5. Enforcement mechanisms must be in place when patients are receiving moderate to high
dose opiates (>60mg/day oxycodone. These include random drug screening, event triggered
drug screening, mandatory pill counts either at your office or by the pharmacist at their local
pharmacy, surveys of the local pharmacies the patient has visited (may require HIPPA
modification), insurance or Medicaid contact to find out where , from whom, and how many
narcotics are being prescribed, close contact with the PCP regarding any substance abuse
issues, employment of psychological counsel as a mandatory part of the patients therapy in
cases of severe psychological aberrations or substance abuse past or present, contact with
any ancillary physicians who might possibly be prescribing opiates (no HIPPA release is
required since these are treating physicians), notation of substance abuse alleged by other
patients or anonymous telephone calls, notation of diversion by the police and approprate
action taken. Physicians who prescribe high dose opiates must have access to the
prescriptions written for that patient at all times, 24 hours a day. This may require going to
the clinic and pulling the prescriptions in case an emergency department calls you at night or
having 24 hour availability of the same information through electronic medical records.

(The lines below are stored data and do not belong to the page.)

(** * ExitWave: the monitoring / exit control loop, embedded in Rocq

    A shallow embedding of [exitwave/config.py], [exitwave/positions.py],
    [exitwave/executor.py] and [exitwave/monitor.py], and of the choice
    between the cached token and a login flow in [exitwave/auth.py].

    Conventions of the embedding:
    - Python [float] amounts (P&L, prices, thresholds, the loss ratio) are
      IEEE 754 binary64 numbers, Rocq's primitive [float]: every addition,
      division and comparison rounds and treats NaN as Python does.
    - Clock readings are exact rationals [Q], in seconds; Python [int] is
      [Z]; [str] is [string] (ASCII).
    - Every interaction with the outside world (broker calls, clock reads,
      sleeps, waits on the stop event, log lines, thread spawns) is recorded
      in a trace of events, newest first.  The broker and the clock are
      oracles that answer from the trace recorded so far.
    - Code that can raise runs in a state-and-exception monad; [try_]
      is Python's [try ... except Exception]. *)

From Stdlib Require Import ZArith QArith Qround String Ascii List Bool Lia.
From Stdlib Require Import Floats.
From stdpp Require Import gmap strings.
Import ListNotations.
Local Open Scope string_scope.
Local Open Scope list_scope.
Local Open Scope Z_scope.
Set Warnings "-inexact-float".

(* ------------------------------------------------------------------ *)
(** ** Python string primitives (ASCII) *)

Module PyStr.

Definition is_lower (c : ascii) : bool :=
  ((97 <=? nat_of_ascii c) && (nat_of_ascii c <=? 122))%nat.

Definition is_upper (c : ascii) : bool :=
  ((65 <=? nat_of_ascii c) && (nat_of_ascii c <=? 90))%nat.

Definition upper_char (c : ascii) : ascii :=
  if is_lower c then ascii_of_nat (nat_of_ascii c - 32) else c.

Definition lower_char (c : ascii) : ascii :=
  if is_upper c then ascii_of_nat (nat_of_ascii c + 32) else c.

(** [str.isspace] on one ASCII character: TAB..CR, FS..US and the space. *)
Definition is_space (c : ascii) : bool :=
  let n := nat_of_ascii c in
  (((9 <=? n) && (n <=? 13)) || ((28 <=? n) && (n <=? 32)))%nat.

Fixpoint map_chars (f : ascii -> ascii) (s : string) : string :=
  match s with
  | EmptyString => EmptyString
  | String c s' => String (f c) (map_chars f s')
  end.

(** [s.upper()] and [s.lower()]. *)
Definition upper (s : string) : string := map_chars upper_char s.
Definition lower (s : string) : string := map_chars lower_char s.

Fixpoint lstrip (s : string) : string :=
  match s with
  | EmptyString => EmptyString
  | String c s' => if is_space c then lstrip s' else s
  end.

Fixpoint rstrip (s : string) : string :=
  match s with
  | EmptyString => EmptyString
  | String c s' =>
      match rstrip s' with
      | EmptyString => if is_space c then EmptyString else String c EmptyString
      | t => String c t
      end
  end.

6. Patients who are given a timeframe with which to obtain the UDS must do so within that
time frame or they will not be prescribed any more opiates into the future, period. It is
recommended this policy carry over for at least one year before opiate prescribing is again
revisited.
7. If the staff is frequently beset by telephone calls about lack of adequate pain control, set
up an urgent followup with the patient. If the patient continues to call several times a day,
an administrative discharge of the patient may be employed. If patients frequently push the
physician into uncomfortable territory, tell the patient you are not willing to make such
changes as requested. If they persist or demonstrate a lack of understanding when you tell
them "no", it may be time for the patient to find another pain center.
8. Adopt a clinic policy on how narcotic issues are to be handled (such as preauth of drugs,
early refill calls, etc) and handle disputes with patients over narcotics, calmly and with
explanation. If the patient is unreasonably persistent, demanding narcotics in the clinic "or
else...", it is time to call the police in to the situation.
9. Substance abusers are not only from poor financial situations, but may be from the
wealthy or the socially connected. Often the most trouble is given by the "ritch witch" who
believes clinic rules simply do not apply to them.
10. Set up the paperwork (opiate agreement, drug screening handling, follow up assessment
form which should include both pain assessment and functional assessment), be certain
everyone (staff, secretaries, physicians, NP, PAs) in the clinic is on the same page with
respect to the rules, and DO NOT DEVIATE FROM THE RULES. Deviation may lead to
litigation due to unfair treatment, discrimination, etc.